(TASK TO COMPLETE): Beginning at the line containing "handler throw before", print every line until the records end, keeping each exactly as it is.

(EXERCISE DATA):
☆ ☆ ☆

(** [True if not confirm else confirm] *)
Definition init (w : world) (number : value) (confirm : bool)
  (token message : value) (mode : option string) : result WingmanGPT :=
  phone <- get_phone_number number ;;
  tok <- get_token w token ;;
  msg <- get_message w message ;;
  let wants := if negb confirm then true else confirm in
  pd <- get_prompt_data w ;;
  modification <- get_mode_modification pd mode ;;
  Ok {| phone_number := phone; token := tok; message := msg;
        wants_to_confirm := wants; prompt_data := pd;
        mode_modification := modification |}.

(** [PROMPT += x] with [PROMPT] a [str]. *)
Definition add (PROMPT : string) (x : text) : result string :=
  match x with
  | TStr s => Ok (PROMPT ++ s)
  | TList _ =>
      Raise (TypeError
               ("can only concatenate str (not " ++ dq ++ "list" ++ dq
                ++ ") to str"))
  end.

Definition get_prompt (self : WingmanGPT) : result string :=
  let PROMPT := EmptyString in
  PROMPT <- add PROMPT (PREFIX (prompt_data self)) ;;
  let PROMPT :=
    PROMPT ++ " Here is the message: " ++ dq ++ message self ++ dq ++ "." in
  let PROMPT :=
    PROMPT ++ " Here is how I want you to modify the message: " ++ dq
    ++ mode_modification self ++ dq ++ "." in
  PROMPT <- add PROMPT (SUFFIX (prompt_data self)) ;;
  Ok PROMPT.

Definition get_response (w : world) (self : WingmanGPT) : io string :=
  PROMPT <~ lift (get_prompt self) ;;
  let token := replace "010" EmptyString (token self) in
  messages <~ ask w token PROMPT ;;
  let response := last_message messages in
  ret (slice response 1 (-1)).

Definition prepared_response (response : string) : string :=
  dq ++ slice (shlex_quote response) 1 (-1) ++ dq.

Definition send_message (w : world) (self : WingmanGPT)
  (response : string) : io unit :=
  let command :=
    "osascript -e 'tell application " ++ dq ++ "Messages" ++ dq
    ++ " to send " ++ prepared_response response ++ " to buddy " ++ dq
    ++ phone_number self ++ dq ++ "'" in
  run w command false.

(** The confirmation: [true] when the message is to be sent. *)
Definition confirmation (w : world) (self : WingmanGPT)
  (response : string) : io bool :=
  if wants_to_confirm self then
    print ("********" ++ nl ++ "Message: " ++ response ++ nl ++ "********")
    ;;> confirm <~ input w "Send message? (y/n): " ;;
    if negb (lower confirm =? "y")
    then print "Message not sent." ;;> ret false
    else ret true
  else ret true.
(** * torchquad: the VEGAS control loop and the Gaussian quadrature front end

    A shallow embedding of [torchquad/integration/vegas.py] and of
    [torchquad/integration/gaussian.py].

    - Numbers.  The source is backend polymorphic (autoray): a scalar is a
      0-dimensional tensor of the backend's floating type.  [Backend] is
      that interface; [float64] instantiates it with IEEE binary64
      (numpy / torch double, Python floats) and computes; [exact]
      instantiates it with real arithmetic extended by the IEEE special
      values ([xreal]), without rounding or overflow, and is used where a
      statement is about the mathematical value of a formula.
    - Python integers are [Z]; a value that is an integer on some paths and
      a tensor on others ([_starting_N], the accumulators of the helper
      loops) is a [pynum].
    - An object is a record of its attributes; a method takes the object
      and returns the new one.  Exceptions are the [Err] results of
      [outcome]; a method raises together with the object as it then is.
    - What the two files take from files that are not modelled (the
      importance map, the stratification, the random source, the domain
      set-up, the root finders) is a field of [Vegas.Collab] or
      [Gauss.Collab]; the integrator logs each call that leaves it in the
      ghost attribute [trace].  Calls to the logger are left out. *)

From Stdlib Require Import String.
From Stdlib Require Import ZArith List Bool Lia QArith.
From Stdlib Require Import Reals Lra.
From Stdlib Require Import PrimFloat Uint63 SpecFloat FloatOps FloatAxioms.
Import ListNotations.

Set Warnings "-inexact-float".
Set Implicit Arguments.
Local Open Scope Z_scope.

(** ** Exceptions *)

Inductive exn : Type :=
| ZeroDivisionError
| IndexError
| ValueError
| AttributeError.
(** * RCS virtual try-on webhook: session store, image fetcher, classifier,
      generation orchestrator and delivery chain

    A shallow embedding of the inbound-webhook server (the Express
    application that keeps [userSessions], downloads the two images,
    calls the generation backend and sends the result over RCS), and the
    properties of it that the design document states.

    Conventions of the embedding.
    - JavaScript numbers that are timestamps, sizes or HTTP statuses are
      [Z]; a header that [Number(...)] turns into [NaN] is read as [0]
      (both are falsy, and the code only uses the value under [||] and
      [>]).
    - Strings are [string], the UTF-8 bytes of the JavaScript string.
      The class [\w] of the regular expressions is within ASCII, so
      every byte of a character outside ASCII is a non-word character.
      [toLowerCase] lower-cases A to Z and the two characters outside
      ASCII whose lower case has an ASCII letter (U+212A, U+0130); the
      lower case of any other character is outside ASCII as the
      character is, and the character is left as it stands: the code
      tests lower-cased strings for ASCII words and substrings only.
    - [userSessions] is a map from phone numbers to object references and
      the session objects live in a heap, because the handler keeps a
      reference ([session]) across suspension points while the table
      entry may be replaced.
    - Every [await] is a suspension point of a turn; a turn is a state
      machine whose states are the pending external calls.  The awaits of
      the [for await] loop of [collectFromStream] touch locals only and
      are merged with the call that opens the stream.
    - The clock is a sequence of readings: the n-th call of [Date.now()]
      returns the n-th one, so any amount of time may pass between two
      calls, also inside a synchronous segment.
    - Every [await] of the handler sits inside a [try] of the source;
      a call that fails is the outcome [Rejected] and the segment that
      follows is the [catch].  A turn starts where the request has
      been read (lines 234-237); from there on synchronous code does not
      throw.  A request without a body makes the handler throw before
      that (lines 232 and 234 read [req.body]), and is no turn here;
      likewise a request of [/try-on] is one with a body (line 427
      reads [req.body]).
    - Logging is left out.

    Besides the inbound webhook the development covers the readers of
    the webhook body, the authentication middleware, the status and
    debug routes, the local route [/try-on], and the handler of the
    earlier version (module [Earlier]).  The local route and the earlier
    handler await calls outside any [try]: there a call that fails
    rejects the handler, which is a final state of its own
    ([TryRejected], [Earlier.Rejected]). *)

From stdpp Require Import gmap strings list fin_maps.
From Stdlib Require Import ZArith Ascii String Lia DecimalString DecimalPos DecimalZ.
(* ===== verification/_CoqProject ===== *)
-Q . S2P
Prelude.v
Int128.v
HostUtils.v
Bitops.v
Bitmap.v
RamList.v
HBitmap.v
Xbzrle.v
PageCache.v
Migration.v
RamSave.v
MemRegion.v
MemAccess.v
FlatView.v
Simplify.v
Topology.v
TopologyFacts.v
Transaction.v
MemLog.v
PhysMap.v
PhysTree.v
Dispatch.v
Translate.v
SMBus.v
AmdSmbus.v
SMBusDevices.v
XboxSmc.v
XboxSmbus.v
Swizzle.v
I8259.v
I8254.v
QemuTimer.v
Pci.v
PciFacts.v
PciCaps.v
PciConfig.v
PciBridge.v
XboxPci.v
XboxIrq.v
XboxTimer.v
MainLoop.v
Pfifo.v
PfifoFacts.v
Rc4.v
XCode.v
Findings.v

☆ ☆ ☆

(EXERCISE OUTPUT):
      throw.  A request without a body makes the handler throw before
      that (lines 232 and 234 read [req.body]), and is no turn here;
      likewise a request of [/try-on] is one with a body (line 427
      reads [req.body]).
    - Logging is left out.

    Besides the inbound webhook the development covers the readers of
    the webhook body, the authentication middleware, the status and
    debug routes, the local route [/try-on], and the handler of the
    earlier version (module [Earlier]).  The local route and the earlier
    handler await calls outside any [try]: there a call that fails
    rejects the handler, which is a final state of its own
    ([TryRejected], [Earlier.Rejected]). *)

From stdpp Require Import gmap strings list fin_maps.
From Stdlib Require Import ZArith Ascii String Lia DecimalString DecimalPos DecimalZ.
(* ===== verification/_CoqProject ===== *)
-Q . S2P
Prelude.v
Int128.v
HostUtils.v
Bitops.v
Bitmap.v
RamList.v
HBitmap.v
Xbzrle.v
PageCache.v
Migration.v
RamSave.v
MemRegion.v
MemAccess.v
FlatView.v
Simplify.v
Topology.v
TopologyFacts.v
Transaction.v
MemLog.v
PhysMap.v
PhysTree.v
Dispatch.v
Translate.v
SMBus.v
AmdSmbus.v
SMBusDevices.v
XboxSmc.v
XboxSmbus.v
Swizzle.v
I8259.v
I8254.v
QemuTimer.v
Pci.v
PciFacts.v
PciCaps.v
PciConfig.v
PciBridge.v
XboxPci.v
XboxIrq.v
XboxTimer.v
MainLoop.v
Pfifo.v
PfifoFacts.v
Rc4.v
XCode.v
Findings.v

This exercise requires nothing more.